Using data from the National Cardiovascular Data Registry’s (NCDR) CathPCI Registry, researchers assessed more than 1.5 million procedures performed between 7 a.m. and midnight by more than 5,000 physicians during a three-year period from 2009 through 2012. Physicians were considered acutely sleep-deprived if they began a middle-of-the-night angioplasty between midnight and 6:59 a.m. and performed a next-day procedure between 7 a.m. and midnight. Researchers defined physicians as chronically sleep-deprived if they had performed multiple middle-of-the-night procedures during the previous seven days.

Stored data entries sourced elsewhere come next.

(* ===== verification/JournalGrantTheorems.v ===== *)
(** * What a journal-backed grant store guarantees

    A store rebuilt from its journal decides as the store that wrote it; a
    construction whose envelope is durable already appends nothing, however stale what
    it replayed; replay reads a run's whole history. *)

From S2P Require Import Prelude Json World Consensus ConsensusProps Journal JournalAppend RunLaws FoldProps SqlConsensus JournalRead Capability CapabilitySet Permission GrantStore GrantSystem GrantProps GrantTheorems GrantEnvelopes JournalGrants JournalSound JournalGrantProps JournalGrantSteps.
#[local] Open Scope me_scope.
#[local] Existing Instance journal_backend.

(** Replay reads the whole history and ends.  Both replays of a construction, over
    any sound journal, give what their loop body computes over the run's history from
    first to last, or the first refusal of the body; they leave the journal as it is,
    never meet a page that does not advance and never run out of pages.  A run whose
    history is compacted is refused instead. *)
Theorem replay_reads_history {J : JsonText} {G : GrantCodec} root r sourceId planDigest (w : World) :
  journal_ok w → journal_ordered w → nonempty r = true →
  let compacted := inl (Cause (jerror_at "compacted" (default 0%Z (floor_of w r)))) in
  replayRememberedRules root r sourceId w =
    (if above_floor w r (-1) then
       answer_of (replay_entries (remembered_entry root sourceId) nothing_replayed (history r w))
     else compacted, w) ∧
  replayRunRules root r sourceId planDigest w =
    (if above_floor w r (-1) then
       answer_of (replay_entries (run_entry root r sourceId planDigest) nothing_replayed (history r w))
     else compacted, w).
Proof.
  intros Hj Ho Hr. cbv zeta. unfold replayRememberedRules, replayRunRules. split; step;
    (destruct (above_floor w r (-1)) eqn:Hfl; [by apply replay_whole|by apply replay_compacted]).
Qed.

(** ** Verdicts *)

Definition verdict `{Backend} (s : Store) (c : Capability) : RuleEffect := evaluate (rulesets s c) c.

Definition selects (c : Capability) (rs : list Rule) : bool := existsb (λ r, matches (pattern r) c) rs.

Lemma selects_in c rs : selects c rs = true ↔ ∃ r, r ∈ rs ∧ matches (pattern r) c = true.
Proof.
  unfold selects. rewrite existsb_exists. by setoid_rewrite list_elem_of_In.
Qed.

(** Rules that only allow. *)
Lemma fold_allowing c rs eff :
  (∀ r, r ∈ rs → effect r = Allow) →
  fold_left (apply_rule c) rs eff = if selects c rs then Allow else eff.
Proof.
  revert eff. induction rs as [|r rs IH]; intros eff Hrs; [done|]. cbn.
  rewrite IH by (intros r' Hr'; apply Hrs; by right). unfold apply_rule.
  rewrite (Hrs r) by (by left). destruct (matches (pattern r) c); cbn; [|done]. by destruct (selects c rs).
Qed.

(** The verdict of a store whose rules, past the configured ones and [tail], allow. *)
Lemma verdict_spec `{Backend} s c tail extra :
  rememberedRules s = tail ++ extra →
  (∀ r, r ∈ envelopeRules s ++ (runRules s).*1 ++ extra → effect r = Allow) →
  verdict s c =
  if bool_decide (configured_effect (configuredRules s) c = Deny) then Deny
  else if selects c extra then Allow
  else fold_left (apply_rule c) tail
         (if selects c (envelopeRules s ++ (List.filter (λ rc, allows rc.2 c) (runRules s)).*1) then Allow
          else configured_effect (configuredRules s) c).
Proof.
  intros Hr Ha. unfold verdict, rulesets. case_bool_decide as Hd; [by apply evaluate_veto|].
  rewrite evaluate_spec by done. cbn [concat]. rewrite app_nil_r, Hr.
  rewrite fold_left_app. fold (configured_effect (configuredRules s) c).
  rewrite (assoc_L (++)), fold_left_app, (fold_left_app _ tail extra).
  rewrite (fold_allowing c extra) by (intros r Hx; apply Ha; rewrite !elem_of_app; tauto).
  rewrite (fold_allowing c (_ ++ _)); [done|].
  intros r [Hx|Hx]%elem_of_app; apply Ha, elem_of_app; [by left|right; apply elem_of_app; left].
  apply list_elem_of_fmap in Hx as (rc & -> & Hx). apply elem_of_filter_b in Hx as [Hx _].
  by apply list_elem_of_fmap_2.
Qed.

(** More rules allow more. *)
Lemma fold_monotone c tail e1 e2 :
  (e1 = Allow → e2 = Allow) → fold_left (apply_rule c) tail e1 = Allow → fold_left (apply_rule c) tail e2 = Allow.
Proof.
  revert e1 e2. induction tail as [|r tail IH]; intros e1 e2 He; cbn; [done|].
  apply IH. unfold apply_rule. by destruct (matches (pattern r) c).
Qed.

Section theorems.
Context {J : JsonText} {C : Consensus} {L : ConsensusLaws C} {G : GrantCodec}.
Context (opts : ValidatedOptions) (workspaceRoot : string) (options : JournalGrantStoreOptions).
Notation policy := (jo_policyRunId options).
Notation run := (jo_runId options).
Notation digest := (jo_planDigest options).
Notation sound := (sound [policy; run]).
Notation policy_replay := (policy_replay workspaceRoot options).
Notation run_replay := (run_replay workspaceRoot options).
Notation hook := (persist opts options).
Notation in_step := (in_step workspaceRoot options).
Notation consistent := (consistent workspaceRoot).
Implicit Types (s : Store) (P R : Replayed) (w : World).

(** ** Construction *)

Section construction.
Context (D : dedicated opts workspaceRoot options).

Lemma normalized P R :
  normalizeRules (o_rules (store_options options P R)) = (configured0 options, tail0 options ++ rules P).
Proof.
  unfold store_options, configured0, tail0. cbn. destruct (jo_rules options) as [|c rest]; cbn.
  - by rewrite app_nil_r.
  - rewrite concat_app. cbn. by rewrite app_nil_r.
Qed.

Lemma initial_in_step w P R ceiling :
  sound w → policy_replay w = inr P → run_replay w = inr R →
  in_step [] P R (initial_store (store_options options P R) ceiling w).
Proof.
  intros Hs HP HR. unfold initial_store. rewrite normalized. split; cbn; try done.
  - by exists (rules P).
  - intros r. rewrite <-list_fmap_compose. cbn. rewrite list_fmap_id, elem_of_nil. tauto.
  - intros x. by rewrite elem_of_app.
  - intros x ?%not_elem_of_nil. done.
Qed.

(** The envelope of the construction is in order and recorded. *)
Definition envelope_settled (sigs : list string) : Prop :=
  match jo_envelope options with
  | None | Some ([], _) => True
  | Some (ps, sc) =>
      let scope := default "run" sc in
      isEnvelopeScope scope = true ∧ (∀ p, p ∈ ps → isValidEnvelopePattern p workspaceRoot = true) ∧
      envelopeSignature digest scope ps ∈ sigs
  end.

Lemma fits_iff P R scope ps :
  envelope_fits (store_options options P R) workspaceRoot scope digest ps = true ↔
  isEnvelopeScope scope = true ∧ ∀ p, p ∈ ps → isValidEnvelopePattern p workspaceRoot = true.
Proof.
  unfold envelope_fits. rewrite !andb_true_iff, bool_decide_eq_true, forallb_forall.
  setoid_rewrite <-list_elem_of_In. pose proof (dd_digest _ _ _ D) as Hd.
  assert (nonempty digest = true) by (unfold nonempty; by rewrite bool_decide_eq_false_2). cbn. tauto.
Qed.

Lemma canonical_signature d scope ps :
  envelopeSignature d scope (canonicalEnvelopePatterns ps) = envelopeSignature d scope ps.
Proof. apply signature_same. intros p. apply canonical_in. Qed.

(** Constructing over an envelope that is recorded activates it and writes nothing. *)
Lemma construct_settled P0 R0 s :
  envelope_settled (grantedEnvelopes s) →
  ∃ s', construct_envelope (store_options options P0 R0) workspaceRoot hook s = (inr tt, s') ∧
        backend s' = backend s ∧ runRules s' = runRules s ∧
        ∀ base P R, in_step base P R s → in_step base P R s'.
Proof.
  unfold envelope_settled, construct_envelope. cbn [o_envelope store_options].
  destruct (jo_envelope options) as [[ps sc]|]; cbn [fmap option_fmap option_map eo_patterns fst snd eo_scope eo_planDigest];
    [|intros _; by exists s].
  case_bool_decide as Hps; [subst; intros _; by exists s|].
  destruct ps as [|p ps]; [done|]. cbv zeta. intros (Hsc & Hv & Hsig).
  rewrite (proj2 (fits_iff _ _ _ _)) by done. cbn [negb]. step. cbn [id].
  rewrite canonical_signature, bool_decide_eq_true_2 by done. step.
  eexists. split; [apply activate_run|]. split_and!; [done..|]. intros base P R Hin.
  pose proof (envelope_again opts workspaceRoot options D base digest (default "run" sc)
    (canonicalEnvelopePatterns (p :: ps)) P R s Hin Hsc ltac:(by rewrite canonical_signature)) as He.
  by rewrite activate_run in He.
Qed.

(** A construction that succeeds records its envelope. *)
Lemma construct_inv P R s s' :
  in_step [] P R s → construct_envelope (store_options options P R) workspaceRoot hook s = (inr tt, s') →
  stepped workspaceRoot options [] s' ∧ envelope_settled (grantedEnvelopes s').
Proof.
  intros Hin. unfold envelope_settled, construct_envelope. cbn [o_envelope store_options].
  destruct (jo_envelope options) as [[ps sc]|]; cbn [fmap option_fmap option_map eo_patterns fst snd eo_scope eo_planDigest];
    [|intros [= <-]; split; [by exists P, R|done]].
  case_bool_decide as Hps; [subst; intros [= <-]; split; [by exists P, R|done]|].
  destruct ps as [|p ps]; [done|]. cbv zeta.
  destruct (envelope_fits _ _ _ _ _) eqn:Hfit; cbn [negb]; [|done].
  pose proof (proj1 (fits_iff _ _ _ _) Hfit) as [Hsc Hv].
  apply (fits_spec workspaceRoot options (store_options options P R) eq_refl eq_refl) in Hfit as (_ & _ & Hev).
  step. cbn [id]. set (qs := canonicalEnvelopePatterns (p :: ps)) in *.
  rewrite <-(canonical_signature digest (default "run" sc) (p :: ps)). fold qs. case_bool_decide as Hsig.
  - step. rewrite activate_run. intros [= <-]. split; [|done].
    exists P, R. pose proof (envelope_again opts workspaceRoot options D [] _ _ _ P R s Hin Hsc Hsig) as He.
    by rewrite activate_run in He.
  - unfold bind at 1. rewrite persist_then.
    pose proof (persist_grows opts workspaceRoot options D _ (backend s) P R
      (is_sound _ _ _ _ _ _ Hin) (is_policy _ _ _ _ _ _ Hin) (is_run _ _ _ _ _ _ Hin) Hev) as Hg.
    destruct (hook _ (backend s)) as [[e|] w]; [done|]. destruct Hg as (Hs & HP & HR).
    cbn [modify]. rewrite activate_run. intros [= <-]. split.
    + eapply (envelope_stepped workspaceRoot options [] digest _ qs w P R s); [done..|]. by rewrite activate_run.
    + split_and!; [done..|]. cbn. apply elem_of_app. right. by left.
Qed.

Lemma unsafe_app l1 l2 :
  allows_unsafe workspaceRoot (l1 ++ l2) = allows_unsafe workspaceRoot l1 || allows_unsafe workspaceRoot l2.
Proof. apply existsb_app. Qed.

Lemma consistent_safe scope P : consistent scope P → allows_unsafe workspaceRoot (rules P) = false.
Proof.
  intros [Hr _]. apply existsb_false. intros r Hin. destruct (Hr r Hin) as [_ ->]. by rewrite andb_false_r.
Qed.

Only a small number of daytime procedures—2.4%—were performed by physicians who had conducted at least one angioplasty in the middle of the night. That comes down to about one in 40 procedures. Angioplasty performed under those conditions was not elective, suggesting that physicians opted to defer if at all possible.
The only difference found in performance was among physicians with chronic sleep deprivation. Researchers found a significantly greater adjusted risk of bleeding—about a 20% increase—in the small number of procedures performed by this group.